* **Task requirements**
Below are the entries to retype; reproduce each one exactly.
==== Input records ====
Lemma roots_agree db1 db2 (addrs : list bytes) n' :
  solid db1 → solid db2 → (∀ a, Exist db2 a = Exist db1 a) → (∃ a, Exist db1 a = true) →
  (∀ a, a ∈ addrs → Exist db1 a = true) → wf_tree n' 64 → canon n' →
  (∀ a, a ∈ addrs → tree_get n' (key a) = EncodeToBytes (account_of db2 a)) →
  (∀ a, a ∉ addrs → account_of db2 a = account_of db1 a) →
  (∀ k, Forall in_u8 k → k ∉ GetHash <$> addrs → tree_get n' (keybytesToHex k) = tree_get (state_trie db1) (keybytesToHex k)) →
  n' = state_trie db2.
Proof.
  intros Hs1 Hs2 Hex [x Hx] Haddrs Hw Hc Hin Hsame Hout.
  assert (∀ a, term_key (key a)) as Htk by (intros; apply term_key_keybytes, digest).
  assert (∀ a, Exist db2 a = true → tget n' (key a) = EncodeToBytes (account_of db2 a)) as Hget.
  { intros a Ha. rewrite (tget_tree_get n' 64) by done. destruct (decide (a ∈ addrs)) as [|Hn]; [auto|].
    rewrite Hout; [|apply digest|].
    - rewrite Hsame by done. apply trie_reads; [done|]. by rewrite <-Hex.
    - intros (b & Hb & Hbin)%list_elem_of_fmap. apply Hn. rewrite (proj1 Hs1 a b); [done|by rewrite <-Hex|auto|done]. }
  assert (∀ q w, term_key q → tget n' q = Some w → ∃ a, Exist db2 a = true ∧ q = key a) as Hkeys.
  { intros q w Hq Hg. destruct (wf_key n' q w Hw Hq Hg) as (k & Hk & ->).
    destruct (decide (k ∈ GetHash <$> addrs)) as [(a & -> & Ha)%list_elem_of_fmap|Hn].
    - exists a. rewrite Hex. auto.
    - rewrite (tget_tree_get n' 64), Hout in Hg by done. pose proof (state_trie_wf db1 x Hs1 Hx) as Hw1.
      rewrite <-(tget_tree_get _ 64) in Hg by done. setoid_rewrite Hex. by eapply (state_trie_keys db1). }
  apply canon_unique; [by right|by apply state_trie_canon|]. intros q Hq.
  destruct (tget n' q) as [w|] eqn:E1; [|destruct (tget (state_trie db2) q) as [w|] eqn:E2; [|done]].
  - destruct (Hkeys q w Hq E1) as (a & Ha & ->). rewrite <-E1, Hget by done. symmetry. by apply state_trie_get.
  - destruct (state_trie_keys db2 q w Hs2 Hq E2) as (a & Ha & ->). rewrite state_trie_get in E2 by done.
    rewrite Hget in E1 by done. congruence.
Qed.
====
* **Answer space**
Lemma roots_agree db1 db2 (addrs : list bytes) n' :
  solid db1 → solid db2 → (∀ a, Exist db2 a = Exist db1 a) → (∃ a, Exist db1 a = true) →
  (∀ a, a ∈ addrs → Exist db1 a = true) → wf_tree n' 64 → canon n' →
  (∀ a, a ∈ addrs → tree_get n' (key a) = EncodeToBytes (account_of db2 a)) →
  (∀ a, a ∉ addrs → account_of db2 a = account_of db1 a) →
  (∀ k, Forall in_u8 k → k ∉ GetHash <$> addrs → tree_get n' (keybytesToHex k) = tree_get (state_trie db1) (keybytesToHex k)) →
  n' = state_trie db2.
Proof.
  intros Hs1 Hs2 Hex [x Hx] Haddrs Hw Hc Hin Hsame Hout.
  assert (∀ a, term_key (key a)) as Htk by (intros; apply term_key_keybytes, digest).
  assert (∀ a, Exist db2 a = true → tget n' (key a) = EncodeToBytes (account_of db2 a)) as Hget.
  { intros a Ha. rewrite (tget_tree_get n' 64) by done. destruct (decide (a ∈ addrs)) as [|Hn]; [auto|].
    rewrite Hout; [|apply digest|].
    - rewrite Hsame by done. apply trie_reads; [done|]. by rewrite <-Hex.
    - intros (b & Hb & Hbin)%list_elem_of_fmap. apply Hn. rewrite (proj1 Hs1 a b); [done|by rewrite <-Hex|auto|done]. }
  assert (∀ q w, term_key q → tget n' q = Some w → ∃ a, Exist db2 a = true ∧ q = key a) as Hkeys.
  { intros q w Hq Hg. destruct (wf_key n' q w Hw Hq Hg) as (k & Hk & ->).
    destruct (decide (k ∈ GetHash <$> addrs)) as [(a & -> & Ha)%list_elem_of_fmap|Hn].
    - exists a. rewrite Hex. auto.
    - rewrite (tget_tree_get n' 64), Hout in Hg by done. pose proof (state_trie_wf db1 x Hs1 Hx) as Hw1.
      rewrite <-(tget_tree_get _ 64) in Hg by done. setoid_rewrite Hex. by eapply (state_trie_keys db1). }
  apply canon_unique; [by right|by apply state_trie_canon|]. intros q Hq.
  destruct (tget n' q) as [w|] eqn:E1; [|destruct (tget (state_trie db2) q) as [w|] eqn:E2; [|done]].
  - destruct (Hkeys q w Hq E1) as (a & Ha & ->). rewrite <-E1, Hget by done. symmetry. by apply state_trie_get.
  - destruct (state_trie_keys db2 q w Hs2 Hq E2) as (a & Ha & ->). rewrite state_trie_get in E2 by done.
    rewrite Hget in E1 by done. congruence.
Qed.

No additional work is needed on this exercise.